What you need to do: Copy out the records that appear below, exactly as each one reads.

Entries taken from a collection:
Lemma pton_octet a s done : 0 <= a < 256 -> pton (fmt_d a ++ s) false 0 done = pton s true a done.
Proof.
  intros Ha. rewrite fmt_octet by done. pose proof (Z.div_mod a 10 ltac:(lia)) as E10.
  pose proof (Z.mod_pos_bound a 10 ltac:(lia)).
  destruct (Z.ltb_spec a 10); [|destruct (Z.ltb_spec a 100)]; cbn [app].
  - by rewrite pton_digit by lia.
  - rewrite !pton_digit by lia. f_equal; lia.
  - pose proof (Z.div_mod (a / 10) 10 ltac:(lia)) as E100. pose proof (Z.mod_pos_bound (a / 10) 10 ltac:(lia)).
    assert (a / 10 / 10 = a / 100) as E by (by rewrite Z.div_div). rewrite E in E100.
    rewrite !pton_digit by lia. f_equal; lia.
Qed.

(** [inet_pton] reads what [inet_ntoa] writes, so the address of a gateway that
    answered is one the client can connect to. *)
Theorem address_roundtrip a b c d :
  0 <= a < 256 -> 0 <= b < 256 -> 0 <= c < 256 -> 0 <= d < 256 ->
  inet_pton (inet_ntoa a b c d) = Some [a; b; c; d] /\ (length (inet_ntoa a b c d) <= 15)%nat.
Proof.
  intros Ha Hb Hc Hd. unfold inet_pton, inet_ntoa. split.
  - rewrite pton_octet by done. cbn [app pton Z.leb Z.compare Z.eqb andb length Nat.eqb Pos.eqb].
    change ((48 <=? 46) && (46 <=? 57))%bool with false. cbn match. change (46 =? 46) with true. cbn [andb length Nat.eqb].
    rewrite pton_octet by done. cbn [app pton]. change ((48 <=? 46) && (46 <=? 57))%bool with false. change (46 =? 46) with true.
    cbn [andb length Nat.eqb]. rewrite pton_octet by done. cbn [app pton]. change ((48 <=? 46) && (46 <=? 57))%bool with false.
    change (46 =? 46) with true. cbn [andb length Nat.eqb].
    rewrite <- (app_nil_r (fmt_d d)), pton_octet by done. done.
  - assert (H : forall x, 0 <= x < 256 -> (length (fmt_d x) <= 3)%nat).
    { intros x Hx. rewrite fmt_octet by done. destruct (x <? 10), (x <? 100); cbn; lia. }
    rewrite !length_app. cbn [length]. pose proof (H a Ha). pose proof (H b Hb). pose proof (H c Hc). pose proof (H d Hd). lia.
Qed.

Reply:
Lemma pton_octet a s done : 0 <= a < 256 -> pton (fmt_d a ++ s) false 0 done = pton s true a done.
Proof.
  intros Ha. rewrite fmt_octet by done. pose proof (Z.div_mod a 10 ltac:(lia)) as E10.
  pose proof (Z.mod_pos_bound a 10 ltac:(lia)).
  destruct (Z.ltb_spec a 10); [|destruct (Z.ltb_spec a 100)]; cbn [app].
  - by rewrite pton_digit by lia.
  - rewrite !pton_digit by lia. f_equal; lia.
  - pose proof (Z.div_mod (a / 10) 10 ltac:(lia)) as E100. pose proof (Z.mod_pos_bound (a / 10) 10 ltac:(lia)).
    assert (a / 10 / 10 = a / 100) as E by (by rewrite Z.div_div). rewrite E in E100.
    rewrite !pton_digit by lia. f_equal; lia.
Qed.

(** [inet_pton] reads what [inet_ntoa] writes, so the address of a gateway that
    answered is one the client can connect to. *)
Theorem address_roundtrip a b c d :
  0 <= a < 256 -> 0 <= b < 256 -> 0 <= c < 256 -> 0 <= d < 256 ->
  inet_pton (inet_ntoa a b c d) = Some [a; b; c; d] /\ (length (inet_ntoa a b c d) <= 15)%nat.
Proof.
  intros Ha Hb Hc Hd. unfold inet_pton, inet_ntoa. split.
  - rewrite pton_octet by done. cbn [app pton Z.leb Z.compare Z.eqb andb length Nat.eqb Pos.eqb].
    change ((48 <=? 46) && (46 <=? 57))%bool with false. cbn match. change (46 =? 46) with true. cbn [andb length Nat.eqb].
    rewrite pton_octet by done. cbn [app pton]. change ((48 <=? 46) && (46 <=? 57))%bool with false. change (46 =? 46) with true.
    cbn [andb length Nat.eqb]. rewrite pton_octet by done. cbn [app pton]. change ((48 <=? 46) && (46 <=? 57))%bool with false.
    change (46 =? 46) with true. cbn [andb length Nat.eqb].
    rewrite <- (app_nil_r (fmt_d d)), pton_octet by done. done.
  - assert (H : forall x, 0 <= x < 256 -> (length (fmt_d x) <= 3)%nat).
    { intros x Hx. rewrite fmt_octet by done. destruct (x <? 10), (x <? 100); cbn; lia. }
    rewrite !length_app. cbn [length]. pose proof (H a Ha). pose proof (H b Hb). pose proof (H c Hc). pose proof (H d Hd). lia.
Qed.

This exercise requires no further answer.